_Assigned task_
Every line of the records below from the line with "unfold optCommit in H1." up to and including the line with "Lemma findNewH_sound mHigh" must be reproduced exactly, and no line outside that range.

========

Lemma wp_setPreparedConfirmed newC newH s : SlotInv s ->
  mPhase (ballotProtocol s) = SCP_PHASE_PREPARE ->
  compareBallots_ptr (mHighBallot (ballotProtocol s)) (Some newH) < 0 ->
  prepareRatified c (mStatementsHistory s) newH ->
  (counter newC <> 0 -> prepareRatified c (mStatementsHistory s) newC) ->
  wp (ex s) (setPreparedConfirmed c sp newC newH) (fun _ s' => follows c s s') s.
Proof.
  intros Hs HP Hlt HH HC. unfold setPreparedConfirmed. apply wp_getB.
  replace (match mHighBallot (ballotProtocol s) with None => true | Some h => _ end) with true.
  2: { symmetry. destruct (mHighBallot (ballotProtocol s)) as [h|]; [|done]. simpl in Hlt.
       apply Z.ltb_lt. rewrite (compareBallots_opp h). lia. }
  apply wp_bind, wp_modifyB.
  assert (forall s1, quiet (withB (fun b => optCommit newC (set_mHighBallot (Some newH) b)) s) s1 ->
    wp (ex s) (updateCurrentIfNeeded c;; tell (confirmedBallotPrepared newH);;
      emitCurrentStateStatement c sp;; mret true) (fun _ s' => follows c s s') s1) as Hrest.
  { intros s1 H1. apply wp_bind, wp_updateCurrentIfNeeded; [auto with scp|].
    intros s2 (h & cur & Eh & Hle & Hup & Hq). apply wp_tell_emit; [done|].
    assert (mCurrentBallot (ballotProtocol s1) = mCurrentBallot (ballotProtocol s)) as Ecur.
    { apply quiet_ballot in H1. injection H1 as _ H1 _ _ _ _ _ _. rewrite H1.
      unfold optCommit. by destruct (_ =? 0). }
    rewrite Ecur in Hup.
    assert (h = newH) as ->.
    { apply quiet_ballot in H1. injection H1 as _ _ _ _ H1 _ _ _. rewrite Eh in H1.
      unfold optCommit in H1. destruct (_ =? 0); simpl in H1; congruence. }
    assert (compareBallots_ptr (mCurrentBallot (ballotProtocol s)) (Some cur) <= 0) as Hup'.
    { destruct Hup as [->|[Hup ->]]; [rewrite compareBallots_ptr_refl|]; lia. }
    eapply follows_quiet; [apply (confirmed_follows newC newH cur); done|].
    eapply quiet_trans; [|exact Hq].
    apply (quiet_withB_2 (set_mCurrentBallot (Some cur))) in H1; [exact H1|].
    unfold coreB. simpl. congruence. }
  apply wp_bind. unfold optCommit in Hrest. destruct (_ =? 0); simpl.
  - apply Hrest, quiet_refl.
  - apply wp_ro; [auto with scp..|]. intros _ _. apply wp_modifyB, Hrest, quiet_refl.
Qed.

Lemma findNewH_sound mHigh l s newH cur : SlotInv s ->
  findNewH c mHigh l s = Ret (Some (newH, cur)) s ->
  prepareRatified c (mStatementsHistory s) newH /\ compareBallots_ptr mHigh (Some newH) < 0.
Proof.
  intros Hs. induction l as [|x l IH]; simpl; [done|].
  destruct (match mHigh with Some h => _ | None => _ end) eqn:Eh; [done|].
  intros (r & Hr & Hk)%readonly_bind_inv; [|auto with scp]. destruct r; [|by apply IH].
  injection Hk as <- <-. split; [by eapply bp_federatedRatify_true|].
  destruct mHigh as [h|]; simpl; [|lia]. by propify.
Qed.

Lemma findNewC_sound b newC l s r s' : SlotInv s ->
  (counter newC <> 0 -> prepareRatified c (mStatementsHistory s) newC) ->
  findNewC c b newC l s = Ret r s' ->
  counter r <> 0 -> prepareRatified c (mStatementsHistory s) r.
Proof.
  intros Hs. revert newC. induction l as [|x l IH]; intros newC HC; simpl.
  { injection 1 as <- <-. done. }
  destruct (_ <? 0); [by injection 1 as <- <-|].
  intros (v & Hr & Hk)%readonly_bind_inv; [|auto with scp]. destruct v.
  - eapply IH; [|done]. intros _. by eapply bp_federatedRatify_true.
  - injection Hk as <- <-. done.
Qed.

Lemma steps_attemptPreparedConfirmed hint : steps c (attemptPreparedConfirmed c sp hint).
Proof.
  apply steps_getB. intros s Hs. destruct (mPhase (ballotProtocol s)) eqn:HP;
    [|by apply follows_refl..].
  destruct (mPrepared (ballotProtocol s)) as [p|]; [|by apply follows_refl].
  apply wp_ro; [auto with scp..|]. intros [[newH cur]|] Hfound; [|by apply follows_refl].
  destruct (findNewH_sound _ _ _ _ _ Hs Hfound) as [HH Hlt].
  cbv zeta. apply wp_ro; [auto with scp|destruct (_ && _); auto with scp|]. intros newC HnewC.
  apply wp_setPreparedConfirmed; [done..|].
  destruct (_ && _ && _).
  - eapply findNewC_sound; [done| |done]. done.
  - injection HnewC as <-. done.
Qed.

(** *** setAcceptCommit *)

(** [c], [h], the ballot and the phase once a commit is accepted. *)
Definition committedWith (com h cur : SCPBallot) (ph : SCPPhase) (b : BallotProtocol) : BallotProtocol :=
  set_mPreparedPrime None (set_mPhase ph (set_mCurrentBallot (Some cur)
    (set_mHighBallot (Some h) (set_mCommit (Some com) b)))).

Lemma committed_inv com h cur ph s : SlotInv s -> counter com <> 0 -> LAC com h -> LAC h cur ->
  BallotInv (withB (committedWith com h cur ph) s)
    (committedWith com h cur ph (ballotProtocol s)).
Proof.
  intros [[I1 I2 I3 I4 I5 I6 I7] _] H0 H1 H2. constructor; simpl; auto.
  - destruct (mPrepared (ballotProtocol s)); done.
  - intros h' [= <-]. exists cur. auto with scp.
  - intros com' [= <-]. eauto.
  - intros _. split; [done|]. exists com, h, cur. auto.
Qed.

Lemma accepted_follows com h cur s : SlotInv s ->
  mPhase (ballotProtocol s) <> SCP_PHASE_EXTERNALIZE -> counter com <> 0 -> LAC com h -> LAC h cur ->
  commitAccepted c (mStatementsHistory s) com h ->
  (mPhase (ballotProtocol s) = SCP_PHASE_CONFIRM ->
     (forall x, mCommit (ballotProtocol s) = Some x -> value com = value x) /\
     compareBallots_ptr (mCurrentBallot (ballotProtocol s)) (Some cur) <= 0) ->
  follows c s (withB (committedWith com h cur SCP_PHASE_CONFIRM) s).
Proof.
  intros Hs HP H0 H1 H2 Hev HC. apply follows_withB; [done|by apply committed_inv|].
  destruct (mPhase (ballotProtocol s)) eqn:EP; [| |done]; (constructor; simpl; rewrite ?EP; mono_tac).
Qed.

(** [c] and [h] are written, or were so already. *)
Lemma wp_write_commit {A} (cond : bool) com h (k : bool -> M SlotState A) s Q :
  (cond = false -> mCommit (ballotProtocol s) = Some com /\ mHighBallot (ballotProtocol s) = Some h) ->
  (forall s1, quiet (withB (fun b => set_mHighBallot (Some h) (set_mCommit (Some com) b)) s) s1 ->
     (cond = false -> s1 = s) -> wp (ex s) (k cond) Q s1) ->
  wp (ex s) ((if cond then modifyB (set_mCommit (Some com));; modifyB (set_mHighBallot (Some h));; mret true
              else mret false) ≫= k) Q s.
Proof.
  intros Hc Hk. destruct cond; apply wp_bind.
  - apply wp_modifyB, wp_modifyB. apply Hk; [apply quiet_refl | done].
  - apply Hk; [|done]. destruct (Hc eq_refl) as [E1 E2].
    constructor; [|done..|exists []; by rewrite app_nil_r]. unfold coreB; simpl. by rewrite E1, E2.
Qed.

Lemma quiet_withB_eq f g s s' : quiet (withB f s) s' ->
  coreB (g (ballotProtocol s)) = coreB (f (ballotProtocol s)) -> quiet (withB g s) s'.
Proof. intros [A1 A2 A3 A4] He. constructor; [|done..]. simpl in *. congruence. Qed.

Lemma quiet_high f s s1 h : quiet (withB f s) s1 ->
  mHighBallot (f (ballotProtocol s)) = Some h -> mHighBallot (ballotProtocol s1) = Some h.
Proof. intros [Hq _ _ _]. unfold coreB in Hq. simpl in Hq. congruence. Qed.

Lemma quiet_current f s s1 : quiet (withB f s) s1 ->
  mCurrentBallot (ballotProtocol s1) = mCurrentBallot (f (ballotProtocol s)).
Proof. intros [Hq _ _ _]. unfold coreB in Hq. simpl in Hq. congruence. Qed.

(** The end of [setAcceptCommit] and of [setConfirmCommit]: the ballot is raised
    to the new [h], to which it is compatible. *)
Lemma raised_committed com h ph s s1 s2 f :
  quiet (withB f s) s1 -> raised s1 s2 ->
  coreB (set_mCurrentBallot None (f (ballotProtocol s))) =
    coreB (set_mCurrentBallot None (committedWith com h com ph (ballotProtocol s))) ->
  (forall x, mCurrentBallot (f (ballotProtocol s)) = Some x -> value x = value h) ->
  exists cur, quiet (withB (committedWith com h cur ph) s) s2 /\ LAC h cur /\
    compareBallots_ptr (mCurrentBallot (f (ballotProtocol s))) (Some cur) <= 0.
Proof.
  intros Hq (h' & cur & Eh & Hle & Hcur & Hq') He Hv.
  assert (h' = h) as ->.
  { apply quiet_ballot in Hq. unfold coreB in Hq, He. simpl in Hq, He. congruence. }
  rewrite (quiet_current _ _ _ Hq) in Hcur. exists cur. split_and!.
  - eapply quiet_trans; [|exact Hq'].
    apply (quiet_withB_2 (set_mCurrentBallot (Some cur))) in Hq; [|unfold coreB; simpl; congruence].
    apply (quiet_withB_eq (fun b => set_mCurrentBallot (Some cur) (f b)) _ s _ Hq).
    revert He. unfold coreB. simpl. congruence.
  - destruct Hcur as [Hcur|[_ ->]]; [|done]. apply compare_LAC; [done|]. symmetry. by apply Hv.
  - destruct Hcur as [->|[Hcur ->]]; [|lia]. rewrite compareBallots_ptr_refl. lia.
Qed.

(** The end of [setAcceptCommit]. *)
Definition acceptCommitEnd (h : SCPBallot) : M SlotState bool :=
  updateCurrentIfNeeded c;; tell (acceptedCommit h);; emitCurrentStateStatement c sp;; mret true.

(** The commit, its phase and the ballot, before the ballot is raised. *)
Definition leavePrepare (com h : SCPBallot) (cur : option SCPBallot) (b : BallotProtocol) : BallotProtocol :=
  set_mCurrentBallot cur (set_mPhase SCP_PHASE_CONFIRM
    (set_mHighBallot (Some h) (set_mCommit (Some com) b))).

Section accept_commit.
Context (com h : SCPBallot) (s : SlotState).
Hypothesis Hs : SlotInv s.
Hypothesis H0 : counter com <> 0.
Hypothesis HL : LAC com h.
Hypothesis Hev : commitAccepted c (mStatementsHistory s) com h.

Lemma wp_leavePrepare_end cur0 s2 : mPhase (ballotProtocol s) = SCP_PHASE_PREPARE ->
  (forall x, cur0 = Some x -> value x = value h) -> quiet (withB (leavePrepare com h cur0) s) s2 ->
  wp (ex s) (modifyB (set_mPreparedPrime None);; mret true)
    (fun didWork s' => wp (ex s) (if didWork : bool then acceptCommitEnd h else mret false)
       (fun _ s'' => follows c s s'') s') s2.
Proof.
  intros EP Hv H2. apply wp_modifyB.
  apply (quiet_withB_2 (set_mPreparedPrime None)) in H2; [|unfold coreB; simpl; congruence].
  apply wp_ret, wp_bind, wp_updateCurrentIfNeeded; [auto with scp|]. intros s3 H3.
  destruct (raised_committed com h SCP_PHASE_CONFIRM _ _ _
    (fun b => set_mPreparedPrime None (leavePrepare com h cur0 b)) H2 H3)
    as (cur & Hq & HLc & _); [done|by apply Hv|].
  apply wp_tell_emit; [done|]. eapply follows_quiet; [|exact Hq].
  apply accepted_follows; try done; by rewrite EP.
Qed.

(** The slot leaves the [PREPARE] phase. *)
Lemma wp_leavePrepare s1 : mPhase (ballotProtocol s) = SCP_PHASE_PREPARE ->
  quiet (withB (fun b => set_mHighBallot (Some h) (set_mCommit (Some com) b)) s) s1 ->
  wp (ex s) (modifyB (set_mPhase SCP_PHASE_CONFIRM);;
      match mCurrentBallot (ballotProtocol s) with
      | Some cur => if negb (areBallotsLessAndCompatible h cur) then bumpToBallot c h false else mret ()
      | None => mret ()
      end;; modifyB (set_mPreparedPrime None);; mret true)
    (fun didWork s' => wp (ex s) (if didWork : bool then acceptCommitEnd h else mret false)
       (fun _ s'' => follows c s s'') s') s1.
Proof.
  intros EP H1. apply wp_modifyB, wp_bind.
  apply (quiet_withB_2 (set_mPhase SCP_PHASE_CONFIRM)) in H1; [|unfold coreB; simpl; congruence].
  change (quiet (withB (fun b => set_mPhase SCP_PHASE_CONFIRM
    (set_mHighBallot (Some h) (set_mCommit (Some com) b))) s) (withB (set_mPhase SCP_PHASE_CONFIRM) s1)) in H1.
  destruct (mCurrentBallot (ballotProtocol s)) as [x|] eqn:Ex; [destruct (negb _) eqn:EL|].
  - apply wp_bumpToBallot; [auto with scp|]. intros s2 H2.
    apply (wp_leavePrepare_end (Some h)); [done|congruence|].
    eapply quiet_trans; [|exact H2]. by apply (quiet_withB_2 (set_mCurrentBallot (Some h))) in H1;
      [|unfold coreB; simpl; congruence].
  - apply wp_ret, (wp_leavePrepare_end (Some x)); [done|..].
    + apply negb_false_iff, areBallotsLessAndCompatible_spec in EL as [_ EL]. congruence.
    + eapply (quiet_withB_eq _ _ s); [exact H1|]. unfold coreB; simpl. by rewrite Ex.
  - apply wp_ret, (wp_leavePrepare_end None); [done|done|].
    eapply (quiet_withB_eq _ _ s); [exact H1|]. unfold coreB; simpl. by rewrite Ex.
Qed.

========

_Response to this task_
      unfold optCommit in H1. destruct (_ =? 0); simpl in H1; congruence. }
    assert (compareBallots_ptr (mCurrentBallot (ballotProtocol s)) (Some cur) <= 0) as Hup'.
    { destruct Hup as [->|[Hup ->]]; [rewrite compareBallots_ptr_refl|]; lia. }
    eapply follows_quiet; [apply (confirmed_follows newC newH cur); done|].
    eapply quiet_trans; [|exact Hq].
    apply (quiet_withB_2 (set_mCurrentBallot (Some cur))) in H1; [exact H1|].
    unfold coreB. simpl. congruence. }
  apply wp_bind. unfold optCommit in Hrest. destruct (_ =? 0); simpl.
  - apply Hrest, quiet_refl.
  - apply wp_ro; [auto with scp..|]. intros _ _. apply wp_modifyB, Hrest, quiet_refl.
Qed.

Lemma findNewH_sound mHigh l s newH cur : SlotInv s ->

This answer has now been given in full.